No pequeno balcão da pastelaria o senhor Mendes era o chefe supremo daquele pequeno principado. Fazia tudo para me ensinar, a cuidar dos pasteis, a expor as caixas de bombons, como só ele sabia fazer e, sobretudo o trato com os clientes, essa era a sua principal preocupação. “não te esqueças, sempre que vejas um senhor de capa e batina ou vestido de fato e gravata, diriges-lhe, obrigatoriamente, sempre com trato especial: "faz favor de dizer, senhor doutor?”.
E assim fazia. Até que um dia, um homem bem posto e todo "apessoado", de fato e gravata, chegou ao balcão, e eu, naturalmente: faz favor de dizer, senhor doutor?...”ó rapaz… estás a gozar comigo, ó quê? Eu sou o motorista do doutor Pais Ribeiro! Não me chames nomes… ouviste? –reclamou irritado e aos berros o homem da gravata.
Poucas pessoas se lembram mas, nesta altura, para usar isqueiro era preciso licença.

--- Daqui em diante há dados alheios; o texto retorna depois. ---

(** [g] is the value of [getattr(g, "current_user", None)]. *)
Definition ensure_owner (g : option string) (book : obj) : result (option response) :=
  match g with
  | None => Ok (Some (jsonify (error_body "Authentication required") 401))
  | Some current_user =>
      if bool_decide (current_user = "")
      then Ok (Some (jsonify (error_body "Authentication required") 401))
      else
        owner ← getattr book "owner";
        if py_ne_str owner current_user
        then Ok (Some (jsonify (error_body "Forbidden: not the owner of this resource") 403))
        else Ok None
  end.

(** *** Registration and [/me] *)

(** werkzeug encodes the password before hashing it: only a [str] has the
    method. *)
Definition hash_password (salt : string) (password : pyval) : result string :=
  match password with
  | PStr s => generate_password_hash salt s
  | _ => Raise AttributeError
  end.

(** The part of [register] before the store is touched: the response of a
    rejected request, or the username and hash to record. *)
Definition register_checks (salt : string) (body : pyval) (us : gmap string string)
  : result (response + string * string) :=
  let data := py_or body (PDict []) in
  u ← method_get data "username";
  username ← method_strip (py_or u (PStr ""));
  p ← method_get data "password";
  let password := py_or p (PStr "") in
  if bool_decide (username = "") || negb (truthy password)
  then Ok (inl (jsonify (error_body "username and password are required") 400))
  else if (String.length username <? 3)%nat
  then Ok (inl (jsonify (error_body "username must be at least 3 characters") 400))
  else if bool_decide (is_Some (us !! username))
  then Ok (inl (jsonify (error_body "username already exists") 400))
  else
    pw_error ← validate_password password;
    match pw_error with
    | Some msg => Ok (inl (jsonify (error_body msg) 400))
    | None =>
        password_hash ← hash_password salt password;
        Ok (inr (username, password_hash))
    end.

Definition register (salt : string) (body : pyval) (st : state) : outcome :=
  match register_checks salt body (users st) with
  | Raise e => (Raise e, st)
  | Ok (inl rejection) => (Ok rejection, st)
  | Ok (inr (username, password_hash)) =>
      (Ok (jsonify (PDict [("message", PStr "User registered successfully")]) 201),
       set_users st (<[username := password_hash]> (users st)))
  end.

Definition me_func (g : option string) (st : state) : outcome :=
  match g with
  | Some current_user => (Ok (jsonify (PDict [("username", PStr current_user)]) 200), st)
  | None => (Raise AttributeError, st)
  end.

Definition me : option (string * string) -> state -> outcome := require_auth me_func.

(** *** Book endpoints *)

Definition dict_of (r : result pyval) : pyval :=
  match r with Ok d => d | Raise _ => PNone end.

(** The exception of the first book on which [book_to_dict] fails. The
    order is the map's own: the store does not record the order in which
    Python iterates over the catalog. *)
Definition first_failure (bs : gmap key obj) : exn :=
  default AttributeError
    (head (omap (fun item => match book_to_dict (snd item) with
                             | Ok _ => None
                             | Raise e => Some e
                             end) (map_to_list bs))).

(** [jsonify] sorts the items of a dict by key, and [<] is defined between
    two strings and between two numbers only. *)
Definition key_class (k : key) : nat :=
  match k with
  | KNone => 0
  | KStr _ => 1
  | KInt _ | KFrac _ _ _ | KInf _ => 2
  end.

Definition sortable_keys (bs : gmap key obj) : Prop :=
  map_Forall (fun k1 _ => map_Forall (fun k2 _ => key_class k1 = key_class k2) bs) bs.

(** The comprehension fails as soon as one [book_to_dict] does; then
    [jsonify] fails if it cannot sort the keys. *)
Definition list_books (st : state) : outcome :=
  if decide (map_Forall (fun _ book => is_ok (book_to_dict book)) (books st))
  then
    if decide (sortable_keys (books st))
    then (Ok (Response (Listing ((fun book => dict_of (book_to_dict book)) <$> books st))
                200 []), st)
    else (Raise TypeError, st)
  else (Raise (first_failure (books st)), st).

Definition get_book (book_id : string) (st : state) : outcome :=
  match get_book_or_404 book_id (books st) with
  | inr error_response => (Ok error_response, st)
  | inl book =>
      match book_to_dict book with
      | Ok d => (Ok (jsonify d 200), st)
      | Raise e => (Raise e, st)
      end
  end.

Definition required_fields : list string :=
  ["title"; "author"; "publisher"; "year"; "genre"; "stock"].

(** [data[k]] *)
Definition dict_item (d : dict) (k : string) : result pyval :=
  match dict_get d k with
  | Some v => Ok v
  | None => Raise KeyError
  end.

(** The part of [create_book] before the store is touched: the response of
    a rejected request, or the key and the new [Book]. *)
Definition create_book_checks (g : option string) (body : pyval) (bs : gmap key obj)
  : result (response + key * obj) :=
  match py_or body (PDict []) with
  | PDict data =>
      let book_id := default PNone (dict_get data "id") in
      if negb (truthy book_id)
      then Ok (inl (jsonify (error_body "Field 'id' is required") 400))
      else
        k ← hash_key book_id;
        if bool_decide (is_Some (bs !! k))
        then Ok (inl (jsonify (error_body "Book with this id already exists") 400))
        else
          let missing := List.filter (fun field => negb (dict_mem data field)) required_fields in
          if negb (bool_decide (missing = []))
          then Ok (inl (jsonify (error_body ("Missing fields: " ++ join ", " missing)) 400))
          else
            match (y ← dict_item data "year"; year ← py_int y;
                   s ← dict_item data "stock"; stock ← py_int s;
                   Ok (year, stock)) with
            | Raise TypeError | Raise ValueError =>
                Ok (inl (jsonify (error_body "year and stock must be integers") 400))
            | Raise e => Raise e
            | Ok (year, stock) =>
                title ← dict_item data "title";
                author ← dict_item data "author";
                publisher ← dict_item data "publisher";
                genre ← dict_item data "genre";
                match g with
                | None => Raise AttributeError
                | Some current_user =>
                    Ok (inr (k, Book book_id title author publisher (PInt year)
                                     genre (PInt stock) (PStr current_user)))
                end
            end
  | _ => Raise AttributeError
  end.

Definition create_book_func (body : pyval) (g : option string) (st : state) : outcome :=
  match create_book_checks g body (books st) with
  | Raise e => (Raise e, st)
  | Ok (inl rejection) => (Ok rejection, st)
  | Ok (inr (k, new_book)) =>
      (d ← book_to_dict new_book;
       Ok (jsonify (PDict [("message", PStr "Book created"); ("book", d)]) 201),
       set_books st (<[k := new_book]> (books st)))
  end.

Definition create_book (auth : option (string * string)) (body : pyval) : state -> outcome :=
  require_auth (create_book_func body) auth.

(** [if k in data: try: data[k] = int(data[k]) except (TypeError,
    ValueError): return ...]: the dict with the field coerced, the
    rejection, or the exception the clause lets through. *)
Inductive coerced : Type :=
| Coerced (data : dict)
| Rejected
| Escaped (e : exn).

Definition coerce_field (data : dict) (k : string) : coerced :=
  match dict_get data k with
  | None => Coerced data
  | Some v =>
      match py_int v with
      | Ok z => Coerced (dict_set data k (PInt z))
      | Raise TypeError | Raise ValueError => Rejected
      | Raise e => Escaped e
      end
  end.

(** [for field, value in data.items(): if hasattr(book, field):
    setattr(book, field, value)]; the book keeps what was assigned before
    an exception. *)
Fixpoint apply_fields (book : obj) (items : dict) : result unit * obj :=
  match items with
  | [] => (Ok tt, book)
  | (field, value) :: rest =>
      if hasattr book field then
        match setattr book field value with
        | Ok book' => apply_fields book' rest
        | Raise e => (Raise e, book)
        end
      else apply_fields book rest
  end.

Definition update_book_func (book_id : string) (body : pyval) (g : option string) (st : state)
  : outcome :=
  match get_book_or_404 book_id (books st) with
  | inr error_response => (Ok error_response, st)
  | inl book =>
      match ensure_owner g book with
      | Raise e => (Raise e, st)
      | Ok (Some forbidden) => (Ok forbidden, st)
      | Ok None =>
          match method_pop (py_or body (PDict [])) "owner" with
          | Raise e => (Raise e, st)
          | Ok data =>
              match coerce_field (dict_pop data "id") "year" with
              | Rejected => (Ok (jsonify (error_body "year must be an integer") 400), st)
              | Escaped e => (Raise e, st)
              | Coerced data =>
                  match coerce_field data "stock" with
                  | Rejected => (Ok (jsonify (error_body "stock must be an integer") 400), st)
                  | Escaped e => (Raise e, st)
                  | Coerced data =>
                      let '(r, book') := apply_fields book data in
                      let st' := set_books st (<[KStr book_id := book']> (books st)) in
                      (_ ← r;
                       d ← book_to_dict book';
                       Ok (jsonify (PDict [("message", PStr "Book updated"); ("book", d)]) 200),
                       st')
                  end
              end
          end
      end
  end.

Definition update_book (auth : option (string * string)) (book_id : string) (body : pyval)
  : state -> outcome :=
  require_auth (update_book_func book_id body) auth.

Definition delete_book_func (book_id : string) (g : option string) (st : state) : outcome :=
  match get_book_or_404 book_id (books st) with
  | inr error_response => (Ok error_response, st)
  | inl book =>
      match ensure_owner g book with
      | Raise e => (Raise e, st)
      | Ok (Some forbidden) => (Ok forbidden, st)
      | Ok None =>
          (Ok (jsonify (PDict [("message", PStr "Book deleted")]) 200),
           set_books st (delete (KStr book_id) (books st)))
      end
  end.

Definition delete_book (auth : option (string * string)) (book_id : string) : state -> outcome :=
  require_auth (delete_book_func book_id) auth.

End App.

(** ** Requests *)

Section Routes.

Context {lib : Library}.

(** A book none of whose field values is nested beyond the limit. *)
Definition shallow_book (b : obj) : Prop :=
  Forall (fun f => forall v, b !! f = Some v -> exceeds_limit v = false) book_fields.

(** The routes of the application. *)
Inductive request : Type :=
| PostRegister (salt : string) (body : pyval)
| GetMe (auth : option (string * string))
| GetBooks
| GetBook (book_id : string)
| PostBooks (auth : option (string * string)) (body : pyval)
| PutBook (auth : option (string * string)) (book_id : string) (body : pyval)
| DeleteBook (auth : option (string * string)) (book_id : string).

Definition handle (r : request) (st : state) : outcome :=
  match r with
  | PostRegister salt body => register salt body st
  | GetMe auth => me auth st
  | GetBooks => list_books st
  | GetBook book_id => get_book book_id st
  | PostBooks auth body => create_book auth body st
  | PutBook auth book_id body => update_book auth book_id body st
  | DeleteBook auth book_id => delete_book auth book_id st
  end.

(** The store after a sequence of requests, each run to its end. *)
Definition run (rs : list request) (st : state) : state :=
  foldl (fun st r => snd (handle r st)) st rs.

(** An update whose body has a [__dict__] key. *)
Definition assigns_dict (r : request) : Prop :=
  match r with
  | PutBook _ _ (PDict d) => is_Some (dict_get d "__dict__")
  | _ => False
  end.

Então essa limitação tornava aquilo, que para nós hoje é “lana caprina”, num objecto de desejo, quase impossível de descrever. Passava a vida a rogar ao doutor e ao "futrica" um isqueirinho por favor.
Outro caso curioso e digno de ser estudado pela antropologia e sociologia: o senhor Antunes, homem de cerca de sessenta anos, o proprietário do Mandarim, era uma pessoa respeitada e aceite por toda a gente. Homem bom, acessível e sempre pronto a trocar um cheque pré-datado ou mesmo a emprestar dinheiro a qualquer estudante menos endinheirado. Mas tinha um gosto especial, quase escandaloso para a época -não fora a sua importância estatutária na sociedade conimbricence e poderia ter sido o cabo dos trabalhos. O senhor Antunes era casado e com mulher… até aqui tudo bem e normal. O que vem a seguir é que já não é: este empresário de hotelaria tinha duas amantes com pelo menos vinte anos menos cada uma em relação às suas seis décadas. Uma vivia na Rua das Flores e outra na Rua Corpo de Deus. O mais curioso, constava-se, é que ambas sabiam da existência de uma e outra. Como faria ele para “assistir” três mulheres? Nunca se saberá, mas posso afirmar que, individualmente, as tratava com muito carinho. Eu assisti algumas vezes a essas efusões de amor, certamente, ou pelo menos, uma terna protecção.
E como já vai muito longa esta crónica e, acredito, que poucos chegaram até aqui, vou interromper. Voltarei ao tema com toda a certeza, um dia destes.

1 comentário:

carlos freitas disse...

Nascido Alfacinha sou hoje coimbrinha de alma e coração. Frequentei o Mandarim, miúdo tinha então ido estudar para a então Sidónio País e, depois, no Colegio Alexandre Herculano. Acredite que este é um dos meus prazeres na blogosesfera: ler as antigas memórias dos habitantes desta cicade eterna. Estas foram das mais deliciosas, porque me recoradaram um tempo e uma outra cidade. Obrigado.